Disease perturbs our balance—homeostasis. Microscopes can show hours of molecules interacting, as well as how cells are organized into tissues. Yet, it requires computer vision to identify the nuances that lead to disease.

I develop new computational methods that transform images into quantifiable data, spanning from dynamical single-molecule spots [Deliz-Aguirre et al., 2021; Srikanth et al., 2024] to multiplexed tissue samples. My pipelines combine physics and AI (machine and deep learning) to denoise, segment, and quantify millions of cells with speed and accuracy. Applied to large cohorts, my new tools have given experimentalists the volume of data needed to make new discoveries.
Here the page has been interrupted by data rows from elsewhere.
Lemma report_effect_quiet (from till now : Z) (st : state) :
  till - from < 30000 -> from <= now <= till -> started_since from st ->
  reports (report_effect now st) = reports st /\
  started_since from (report_effect now st).
Proof.
  intros Hw Hn. unfold started_since, report_effect.
  destruct (running st); cbn; [intros _; split; [reflexivity|lia]|].
  destruct (sessionStartTimeRef st) as [start|] eqn:E; cbn.
  - intros Hs. destruct (negb (start =? 0)); cbn.
    + assert (Hz : sessionMinutes (now - start) <= 0)
        by (apply sessionMinutes_zero; lia).
      destruct (sessionMinutes (now - start) >? 0) eqn:E2;
        [apply Z.gtb_lt in E2; lia|].
      cbn. tauto.
    + rewrite E. tauto.
  - rewrite E. tauto.
Qed.

Lemma tick_effect_quiet (from : Z) (st : state) :
  started_since from st ->
  reports (tick_effect st) = reports st /\ started_since from (tick_effect st).
Proof.
  unfold started_since, tick_effect. destruct (running st); cbn; tauto.
Qed.

Lemma render_quiet (from till now : Z) (fresh : bool) (prev st : state) :
  till - from < 30000 -> from <= now <= till -> started_since from st ->
  reports (render now fresh prev st) = reports st /\
  started_since from (render now fresh prev st).
Proof.
  intros Hw Hn Hs.
  pose (Q := fun s : state => reports s = reports st /\ started_since from s).
  assert (HQ : Q st) by (split; [reflexivity|exact Hs]).
  assert (HE : forall s, Q s -> Q (report_effect now s)).
  { intros s [Hr Hss].
    destruct (report_effect_quiet from till now s Hw Hn Hss) as [Hr' Hs'].
    split; [congruence|exact Hs']. }
  assert (HT : forall s, Q s -> Q (tick_effect s)).
  { intros s [Hr Hss].
    destruct (tick_effect_quiet from s Hss) as [Hr' Hs'].
    split; [congruence|exact Hs']. }
  assert (HR : forall s, Q s -> Q (setRunning false s)).
  { intros s [Hr Hss]. split; assumption. }
  change (Q (render now fresh prev st)). unfold render.
  repeat match goal with
         | |- context [if ?c then _ else _] => destruct c
         end; auto 10.
Qed.
(** * gzip [util.c]: buffers, checksum register, raw I/O and error handlers

    A shallow embedding of the I/O substrate of gzip ([util.c]) and the
    properties its specification states about it.  The C globals become the
    fields of a [state] record, the operating system (the input descriptor,
    the output descriptor, the diagnostic stream) becomes a [world] threaded
    through the same record, and every C function becomes a computation in a
    small state-and-exit monad [M]. *)

From Stdlib Require Import String Ascii.
From Stdlib Require Import Strings.Byte.
From Stdlib Require Import ZArith List Lia Bool.
Import ListNotations.

Local Open Scope string_scope.
Local Open Scope list_scope.
Local Open Scope Z_scope.

Set Implicit Arguments.

(** ** Machine integers *)

(** [unsigned] is 32 bits wide; [int] is its signed counterpart. *)
Definition UINT_MOD : Z := 2 ^ 32.
Definition INT_MAX : Z := 2 ^ 31 - 1.

(** Conversion to [unsigned]: reduction modulo [2^32]. *)
Definition u32 (x : Z) : Z := x mod UINT_MOD.

Definition byte_to_Z (b : byte) : Z := Z.of_N (Byte.to_N b).

(** ** The CRC-32 shift register *)

(** Modelled from the spec: [crc32_update] (declared in crc.h, which util.c
    includes) is not under src/.  The spec asks for "the accumulator's
    standard incremental update over bytes starting from current" of a
    32-bit cyclic redundancy code with initial value 0; this is the
    byte-at-a-time table-driven CRC-32 (reflected polynomial 0xedb88320)
    with the register inverted on entry and on exit. *)
Fixpoint crc32_table_bits (k : nat) (c : Z) : Z :=
  match k with
  | O => c
  | S k' =>
      crc32_table_bits k'
        (if Z.odd c then Z.lxor 0xedb88320 (Z.shiftr c 1) else Z.shiftr c 1)
  end.

Definition crc32_table (i : Z) : Z := crc32_table_bits 8 i.

Definition crc32_step (c : Z) (b : byte) : Z :=
  Z.lxor (crc32_table (Z.land (Z.lxor c (byte_to_Z b)) 0xff)) (Z.shiftr c 8).

Definition crc32_update_no_xor (c : Z) (buf : list byte) : Z :=
  fold_left crc32_step buf c.

(** The argument is converted to [uint32_t] on entry. *)
Definition crc32_update (c : Z) (buf : list byte) : Z :=
  Z.lxor (crc32_update_no_xor (Z.lxor (u32 c) 0xffffffff) buf) 0xffffffff.

(** ** Platform constants *)

(** Constants and library functions that util.c takes from headers that are
    not under src/: the input buffer size (gzip.h), the error numbers and
    descriptor flag it tests (errno.h, fcntl.h) and [strerror]. *)
Class Platform := {
  INBUFSIZ : Z;
  EPIPE : Z;
  EAGAIN : Z;
  O_NONBLOCK : Z;
  strerror : Z -> string
}.

(** Modelled from the spec: the three severities of gzip.h ([OK], [ERROR],
    [WARNING]) are not under src/; the spec distinguishes normal
    continuation, warning and fatal abort. *)
Inductive exitcode : Type := OK | ERROR | WARNING.

Definition exitcode_eqb (a b : exitcode) : bool :=
  match a, b with
  | OK, OK | ERROR, ERROR | WARNING, WARNING => true
  | _, _ => false
  end.

(** [EOF] of stdio.h. *)
Definition EOF : Z := -1.

(** ** Memory: the three static arrays *)

Inductive buffer : Type := Inbuf | Outbuf | Window.

(** A non-null pointer into one of the arrays: the array and a byte offset.
    A possibly null pointer is an [option ptr]. *)
Definition ptr : Type := (buffer * Z)%type.

Definition ptr_add (p : ptr) (n : Z) : ptr := (fst p, snd p + n).

Record memory : Type := mkMemory {
  inbuf : list byte;
  outbuf : list byte;
  window : list byte
}.

Definition array (m : memory) (b : buffer) : list byte :=
  match b with
  | Inbuf => inbuf m
  | Outbuf => outbuf m
  | Window => window m
  end.

Definition set_array (b : buffer) (l : list byte) (m : memory) : memory :=
  match b with
  | Inbuf => mkMemory l (outbuf m) (window m)
  | Outbuf => mkMemory (inbuf m) l (window m)
  | Window => mkMemory (inbuf m) (outbuf m) l
  end.

(** The [n] bytes at [p]. *)
Definition load (m : memory) (p : ptr) (n : Z) : list byte :=
  firstn (Z.to_nat n) (skipn (Z.to_nat (snd p)) (array m (fst p))).

(** Overwrite the bytes at [p] with [data]. *)
Definition splice (off : nat) (data l : list byte) : list byte :=
  firstn off l ++ data ++ skipn (off + length data) l.

Definition store (m : memory) (p : ptr) (data : list byte) : memory :=
  set_array (fst p) (splice (Z.to_nat (snd p)) data (array m (fst p))) m.

(** ** The operating system *)

(** What one call of read(2) finds: some bytes ready, or a failure with an
    error number.  An exhausted script is end of file. *)
Inductive read_event : Type :=
| RdData (bs : list byte)
| RdErr (e : Z).

(** The outcome of a system call that either succeeds with a value or fails
    with an error number.  For write(2) the value is the number of bytes the
    descriptor is ready to take. *)
Inductive sysres : Type :=
| SysOk (v : Z)
| SysErr (e : Z).

Record world : Type := mkWorld {
  w_in : list read_event;       (* what successive reads will find *)
  w_getfl : sysres;             (* what fcntl (fd, F_GETFL) answers *)
  w_setfl : sysres;             (* what fcntl (fd, F_SETFL, _) answers *)
  w_wr : nat -> sysres;         (* what the k-th write will do *)
  w_wcalls : nat;               (* number of writes issued so far *)
  w_out : list byte;            (* bytes delivered to the output so far *)
  w_err : list string           (* messages printed on stderr so far *)
}.

(** ** Program state *)

(** Configuration that util.c reads but never assigns. *)
Record config : Type := mkConfig {
  test : Z;
  quiet : Z;
  ifd : Z;
  ofd : Z;
  program_name : string;
  ifname : string;
  ofname : string
}.

Record state : Type := mkState {
  crc : Z;          (* static ulg crc *)
  insize : Z;       (* unsigned: valid bytes in inbuf *)
  inptr : Z;        (* unsigned: index of next byte to be processed *)
  outcnt : Z;       (* unsigned: bytes in output buffer *)
  bytes_in : Z;     (* off_t *)
  bytes_out : Z;    (* off_t *)
  errno : Z;
  mem : memory;
  cfg : config;
  os : world
}.

Definition set_crc (v : Z) (s : state) : state :=
  mkState v (insize s) (inptr s) (outcnt s) (bytes_in s) (bytes_out s)
          (errno s) (mem s) (cfg s) (os s).
Definition set_insize (v : Z) (s : state) : state :=
  mkState (crc s) v (inptr s) (outcnt s) (bytes_in s) (bytes_out s)
          (errno s) (mem s) (cfg s) (os s).
Definition set_inptr (v : Z) (s : state) : state :=
  mkState (crc s) (insize s) v (outcnt s) (bytes_in s) (bytes_out s)
          (errno s) (mem s) (cfg s) (os s).
Definition set_outcnt (v : Z) (s : state) : state :=
  mkState (crc s) (insize s) (inptr s) v (bytes_in s) (bytes_out s)
          (errno s) (mem s) (cfg s) (os s).
Definition set_bytes_in (v : Z) (s : state) : state :=
  mkState (crc s) (insize s) (inptr s) (outcnt s) v (bytes_out s)
          (errno s) (mem s) (cfg s) (os s).
Definition set_bytes_out (v : Z) (s : state) : state :=
  mkState (crc s) (insize s) (inptr s) (outcnt s) (bytes_in s) v
          (errno s) (mem s) (cfg s) (os s).
Definition set_errno (v : Z) (s : state) : state :=
  mkState (crc s) (insize s) (inptr s) (outcnt s) (bytes_in s) (bytes_out s)
          v (mem s) (cfg s) (os s).
Definition set_mem (v : memory) (s : state) : state :=
  mkState (crc s) (insize s) (inptr s) (outcnt s) (bytes_in s) (bytes_out s)
          (errno s) v (cfg s) (os s).
Definition set_cfg (v : config) (s : state) : state :=
  mkState (crc s) (insize s) (inptr s) (outcnt s) (bytes_in s) (bytes_out s)
          (errno s) (mem s) v (os s).
Definition set_os (v : world) (s : state) : state :=
  mkState (crc s) (insize s) (inptr s) (outcnt s) (bytes_in s) (bytes_out s)
          (errno s) (mem s) (cfg s) v.
(** * Blog-Writing-Multi-Agent: router, research, orchestrator, fan-out, reducer

    A shallow embedding of the pipeline's stage functions
    (nodes/router.py, nodes/research.py, nodes/orchestrator.py,
    nodes/worker.py, nodes/reducer.py, graph/fanout.py, graph/builder.py,
    schemas/__init__.py, utils/__init__.py) and the properties of the
    orchestration they implement. *)

From Stdlib Require Import ZArith NArith List String Ascii Bool Lia.
From Stdlib Require Import Permutation Sorted.
Import ListNotations.
Open Scope Z_scope.

(** ** Python values used by the stages *)

Module Py.

(** A Python [str] is a sequence of Unicode code points. *)
Definition char := N.
Definition str := list char.

(** Literal text, for readable examples: each character of an ASCII literal
    is its code point. *)
Definition lit (s : string) : str := map N_of_ascii (list_ascii_of_string s).

Definition LF : char := 10%N.
Definition DQUOTE : char := 34%N.

Fixpoint str_eqb (a b : str) : bool :=
  match a, b with
  | [], [] => true
  | x :: a', y :: b' => N.eqb x y && str_eqb a' b'
  | _, _ => false
  end.

(** Truthiness of a string: [if s] holds exactly for the non-empty ones. *)
Definition truthy (s : str) : bool :=
  match s with [] => false | _ :: _ => true end.

(** Truthiness of an [Optional[str]]: [None] and [""] are falsy. *)
Definition otruthy (o : option str) : bool :=
  match o with Some s => truthy s | None => false end.

(** [a or b] on optional strings. *)
Definition or_opt (a b : option str) : option str :=
  if otruthy a then a else b.

(** [a or ""]. *)
Definition or_empty (a : option str) : str :=
  match a with Some (c :: s) => c :: s | _ => [] end.

(** The code points [str.isspace] accepts, which are the ones [str.strip()]
    removes. *)
Definition isspace (c : char) : bool :=
  ((9 <=? c) && (c <=? 13) || (28 <=? c) && (c <=? 32)
   || (c =? 133) || (c =? 160) || (c =? 5760)
   || (8192 <=? c) && (c <=? 8202)
   || (c =? 8232) || (c =? 8233) || (c =? 8239) || (c =? 8287)
   || (c =? 12288))%N.

Fixpoint lstrip (s : str) : str :=
  match s with
  | [] => []
  | c :: r => if isspace c then lstrip r else s
  end.

Definition rstrip (s : str) : str := rev (lstrip (rev s)).

Definition strip (s : str) : str := rstrip (lstrip s).

(** [sep.join(parts)] *)
Fixpoint join (sep : str) (parts : list str) : str :=
  match parts with
  | [] => []
  | [p] => p
  | p :: rest => p ++ sep ++ join sep rest
  end.

(** [sorted(l, key=...)] is a stable sort; on pairs keyed by their first
    component, as the reducer calls it. An element that comes earlier in the
    input goes before the equal-keyed ones already placed. *)
Section Sorted.
Context {A : Type}.
Variable key : A -> Z.

Fixpoint insert_by (x : A) (l : list A) : list A :=
  match l with
  | [] => [x]
  | y :: r => if key x <=? key y then x :: l else y :: insert_by x r
  end.

Definition sorted (l : list A) : list A := fold_right insert_by [] l.
End Sorted.

(** A [dict] keeps its keys in insertion order; assigning to a key that is
    present replaces the value where it stands. *)
Section Dict.
Context {V : Type}.

Definition dict := list (str * V).

Fixpoint dict_set (k : str) (v : V) (d : dict) : dict :=
  match d with
  | [] => [(k, v)]
  | (k', v') :: r =>
      if str_eqb k' k then (k', v) :: r else (k', v') :: dict_set k v r
  end.

Fixpoint dict_get (k : str) (d : dict) : option V :=
  match d with
  | [] => None
  | (k', v') :: r => if str_eqb k' k then Some v' else dict_get k r
  end.

(** [d.get(k, default)] *)
Definition dict_get_default (k : str) (default : V) (d : dict) : V :=
  match dict_get k d with Some v => v | None => default end.

Definition dict_values (d : dict) : list V := map snd d.
End Dict.
Arguments dict : clear implicits.

(** Exceptions the stages raise or let through. *)
Inductive exn :=
| ValueError
| AssertionError
| OverflowError
| GraphRecursionError
| OSError (errno : N)
| UnicodeEncodeError
| ExternalError (code : N).

Inductive Result (A : Type) :=
| Ok (a : A)
| Raise (e : exn).
Arguments Ok {A} a.
Arguments Raise {A} e.

(** *** [datetime.date]

    A date is represented by its proleptic Gregorian ordinal
    ([date.toordinal()]): dates compare as their ordinals do, and
    subtracting a [timedelta] of whole days subtracts from the ordinal. *)
Definition date := Z.

Definition is_leap (y : Z) : bool :=
  (y mod 4 =? 0) && (negb (y mod 100 =? 0) || (y mod 400 =? 0)).

Definition days_in_month (y m : Z) : Z :=
  if m =? 2 then (if is_leap y then 29 else 28)
  else if (m =? 4) || (m =? 6) || (m =? 9) || (m =? 11) then 30
  else 31.

Definition days_before_year (y : Z) : Z :=
  let y1 := y - 1 in y1 * 365 + y1 / 4 - y1 / 100 + y1 / 400.

Fixpoint days_before_month_aux (y : Z) (n : nat) : Z :=
  match n with
  | O => 0
  | S k => days_before_month_aux y k + days_in_month y (Z.of_nat (S k))
  end.

(** Days of year [y] before the first of month [m]. *)
Definition days_before_month (y m : Z) : Z :=
  days_before_month_aux y (Z.to_nat (m - 1)).

Definition ymd2ord (y m d : Z) : date :=
  days_before_year y + days_before_month y m + d.

Definition MINORD : Z := 1.
Definition MAXORD : Z := 3652059.

Definition digit (c : char) : option Z :=
  if ((48 <=? c) && (c <=? 57))%N then Some (Z.of_N c - 48) else None.

Fixpoint digits_aux (acc : Z) (s : str) : option Z :=
  match s with
  | [] => Some acc
  | c :: r =>
      match digit c with
      | Some d => digits_aux (acc * 10 + d) r
      | None => None
      end
  end.

Definition digits (s : str) : option Z :=
  match s with [] => None | _ => digits_aux 0 s end.

Definition HYPHEN : char := 45%N.

(** A reader of the one form [YYYY-MM-DD], for the sample runs: every
    version of [date.fromisoformat] reads a string of this form, as this
    date. It is not [date.fromisoformat], which reads more forms in later
    versions of the library; the stages take that function from their
    runtime. *)
Definition read_yyyy_mm_dd (s : str) : option date :=
  match s with
  | [y1; y2; y3; y4; h1; m1; m2; h2; d1; d2] =>
      if (h1 =? HYPHEN)%N && (h2 =? HYPHEN)%N then
        match digits [y1; y2; y3; y4], digits [m1; m2], digits [d1; d2] with
        | Some y, Some m, Some d =>
            if (1 <=? y) && (1 <=? m) && (m <=? 12)
               && (1 <=? d) && (d <=? days_in_month y m)
            then Some (ymd2ord y m d)
            else None
        | _, _, _ => None
        end
      else None
  | _ => None
  end.

(** [d - timedelta(days=n)]: out of the supported range of either type the
    subtraction raises [OverflowError]. *)
Definition date_sub_days (d : date) (n : Z) : Result date :=
  if (Z.abs n <=? 999999999) && (MINORD <=? d - n) && (d - n <=? MAXORD)
  then Ok (d - n) else Raise OverflowError.

End Py.
Import Py.

(** ** schemas/__init__.py *)

Record Task := mkTask {
  task_id : Z;
  task_title : str;
  goal : str;
  bullets : list str;
  target_words : Z;
  tags : list str;
  requires_research : bool;
  requires_citations : bool;
  requires_code : bool
}.

Inductive BlogKind :=
| explainer | tutorial | news_roundup | comparison | system_design.

Record Plan := mkPlan {
  blog_title : str;
  audience : str;
  tone : str;
  blog_kind : BlogKind;
  constraints : list str;
  tasks : list Task
}.

(** [plan.blog_kind = k] *)
Definition set_blog_kind (k : BlogKind) (p : Plan) : Plan :=
  mkPlan (blog_title p) (audience p) (tone p) k (constraints p) (tasks p).

Record EvidenceItem := mkEvidenceItem {
  ev_title : str;
  url : str;
  published_at : option str;
  snippet : option str;
  source : option str
}.

Record EvidencePack := mkEvidencePack {
  pack_evidence : list EvidenceItem
}.

(** The three values the [Literal] type of [RouterDecision.mode] admits. *)
Inductive Mode := closed_book | hybrid | open_book.

Definition mode_str (m : Mode) : str :=
  match m with
  | closed_book => lit "closed_book"
  | hybrid => lit "hybrid"
  | open_book => lit "open_book"
  end.

Record RouterDecision := mkRouterDecision {
  d_needs_research : bool;
  d_mode : Mode;
  d_reason : str;
  d_queries : list str;
  d_max_results_per_query : Z
}.

(** The shared state; every key is present from the start of a run
    (main.py, [_initial_state]). *)
Record State := mkState {
  topic : str;
  mode : str;
  needs_research : bool;
  queries : list str;
  evidence : list EvidenceItem;
  plan : option Plan;
  as_of : str;
  recency_days : Z;
  sections : list (Z * str);
  final : str
}.

(** What a node returns: a dict holding some of the state's keys. *)
Record Update := mkUpdate {
  u_mode : option str;
  u_needs_research : option bool;
  u_queries : option (list str);
  u_evidence : option (list EvidenceItem);
  u_plan : option Plan;
  u_recency_days : option Z;
  u_sections : option (list (Z * str));
  u_final : option str
}.

Definition or_keep {A : Type} (new : option A) (old : A) : A :=
  match new with Some a => a | None => old end.

(** Merging a node's return value into the state: a returned key overwrites
    the state's, except [sections], whose annotation [operator.add]
    concatenates. *)
Definition apply_update (u : Update) (st : State) : State :=
  mkState (topic st)
          (or_keep (u_mode u) (mode st))
          (or_keep (u_needs_research u) (needs_research st))
          (or_keep (u_queries u) (queries st))
          (or_keep (u_evidence u) (evidence st))
          (match u_plan u with Some p => Some p | None => plan st end)
          (as_of st)
          (or_keep (u_recency_days u) (recency_days st))
          (match u_sections u with
           | Some s => sections st ++ s
           | None => sections st
           end)
          (or_keep (u_final u) (final st)).

(** main.py, [_initial_state] *)
Definition _initial_state (topic as_of : str) : State :=
  mkState topic [] false [] [] None as_of 7 [] [].

(** ** The external collaborators

    The language-model calls, the search tool and the file system are opaque
    services. A request carries the values the stage formats into its
    prompt; a call may raise. *)

(** One record of the search tool's answer, with the keys
    [tavily_search] reads. *)
Record RawRecord := mkRawRecord {
  r_title : option str;
  r_url : option str;
  r_content : option str;
  r_snippet : option str;
  r_published_date : option str;
  r_published_at : option str;
  r_source : option str
}.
Life unfolds in space and time. The principles governing biology speak a common language: mathematics. The same equations that describe the dynamics between wolves and sheep populations (predator-prey equations) apply to how immune protein complexes assemble and disassemble [thesis]. But, only through careful data curation do these subtleties become apparent.

I apply systems biology to microscopy and proteomics to predict large-scale outcomes from microscopic local interactions. Leveraging statistics and phase portrait analysis [R package], I have been able to uncover processes that lead to inflammation and treatment failure.

The study of mouse tissues and patient biopsies have enabled the reconstruction of cancer development. The field has found that cancer progression is correlated with the cellular landscape that surrounds tumors. However, decades of reseach have only highlighted the complexity of oncology.

Using computational and experimental systems [Zheng et al., 2015], I study how tumors emerge and respond to treatment. My goal is to develop new diagnostics and therapeutic strategies through integrative data analysis.

Infections disrupt our immune system—from increased molecule production to the fateful community transmission. These shifts can be quantified with different tools, and analyzed with the same statistical tools.

Using synthetic biology, I have visualized how cells respond to threats [Deliz-Aguirre et al., 2024] and create synergy [Cao et al., 2023]. I have applied these insights to model epidemic dynamics, and was able to predict how COVID-19 spread in cities [KGNS News Interview, 2020]. I have also collaborated with clinicians to explain infection biology [Castro-Lainez et al., 2019], and contributed to discussions on warfare, AI, and biological weapons at the United Nations [IGF, 2023; IGF, 2024]. I aim to continue discovering how infections trigger immune responses.